(* ===== verification/AuditTrail.v ===== *)
(** AuditTrail: the audit trail and its two backends (internal/audit/sqlite.go,
    query.go, memory.go).

    The durable trail attributes an event to an agent, inserts it once per
    deduplication key and attaches it to its epoch, all in one transaction of
    [AuditWriter]; a query joins the tables back into the events.  The
    in-memory trail keeps the list.  [shows] says which list of events the
    tables stand for. *)

From Stdlib Require Import ZArith Lia Ascii String Sorting.Sorted.
From stdpp Require Import base tactics list strings gmap sorting.
From S2P Require Import Prelude GoStrings Vocabulary AuditWriter.
Local Open Scope string_scope.
Local Open Scope list_scope.
Local Open Scope Z_scope.

(** ** Data *)

(** encoding/json on the payload object: [MarshalPayload] is [None] on its error;
    [Normal] is what a payload is after it was written and read back. *)
Class PayloadJson := {
  Payload : Type;
  MarshalPayload : Payload -> option string;
  UnmarshalPayload : string -> option Payload;
  Normal : Payload -> Payload;
}.

(** The agents and agents_software rows of one agent. *)
Record Software := mk_Software { sw_name : string; sw_version : string; sw_source : string }.
Record Agent := mk_Agent { ag_id : string; ag_kind : Z; ag_software : option Software }.
Record AuditRow := mk_AuditRow {
  ev_id : Z;
  ev_phase : string;
  ev_agent : string;
  ev_type : string;
  ev_payload : string;
  ev_timestamp : Z;
  ev_dedup : option string;
}.
(** audit_events with its AUTOINCREMENT counter, context_edges, agents. *)
Record AuditDb := mk_AuditDb {
  ad_events : list AuditRow;
  ad_seq : Z;
  ad_edges : list (Z * string * string);
  ad_agents : list Agent;
}.
Definition empty_audit : AuditDb := mk_AuditDb [] 0 [] [].

Definition legacyRoleAgentNamePrefix : string := "pasture/legacy-role/".
Definition legacyRoleAgentVersion : string := "v0".
Definition legacyRoleAgentSource : string := "pasture/internal/audit/migrate".
Definition legacyRoleAgentNamespace : string := "pasture".

(** The statements the database may refuse, and the identifier generator. *)
Inductive TrailStmt :=
  | FindAutomaton | FindLegacy | InsertAgent | InsertSoftware | InsertEvent | RowsAffected | FindReplay
  | LastInsertId | InsertEdge.
Record Oracle := mk_Oracle { or_refuse : TrailStmt -> option Error; or_uuid : option string }.
Definition ask {A} (o : Oracle) (st : TrailStmt) (x : A) : result Error A :=
  match or_refuse o st with Some e => Err e | None => Ok x end.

Instructions for the task:
The line with "ev_agent : string;" through the last line of the data: write these out exactly, and no others.

Task output:
  ev_agent : string;
  ev_type : string;
  ev_payload : string;
  ev_timestamp : Z;
  ev_dedup : option string;
}.
(** audit_events with its AUTOINCREMENT counter, context_edges, agents. *)
Record AuditDb := mk_AuditDb {
  ad_events : list AuditRow;
  ad_seq : Z;
  ad_edges : list (Z * string * string);
  ad_agents : list Agent;
}.
Definition empty_audit : AuditDb := mk_AuditDb [] 0 [] [].

Definition legacyRoleAgentNamePrefix : string := "pasture/legacy-role/".
Definition legacyRoleAgentVersion : string := "v0".
Definition legacyRoleAgentSource : string := "pasture/internal/audit/migrate".
Definition legacyRoleAgentNamespace : string := "pasture".

(** The statements the database may refuse, and the identifier generator. *)
Inductive TrailStmt :=
  | FindAutomaton | FindLegacy | InsertAgent | InsertSoftware | InsertEvent | RowsAffected | FindReplay
  | LastInsertId | InsertEdge.
Record Oracle := mk_Oracle { or_refuse : TrailStmt -> option Error; or_uuid : option string }.
Definition ask {A} (o : Oracle) (st : TrailStmt) (x : A) : result Error A :=
  match or_refuse o st with Some e => Err e | None => Ok x end.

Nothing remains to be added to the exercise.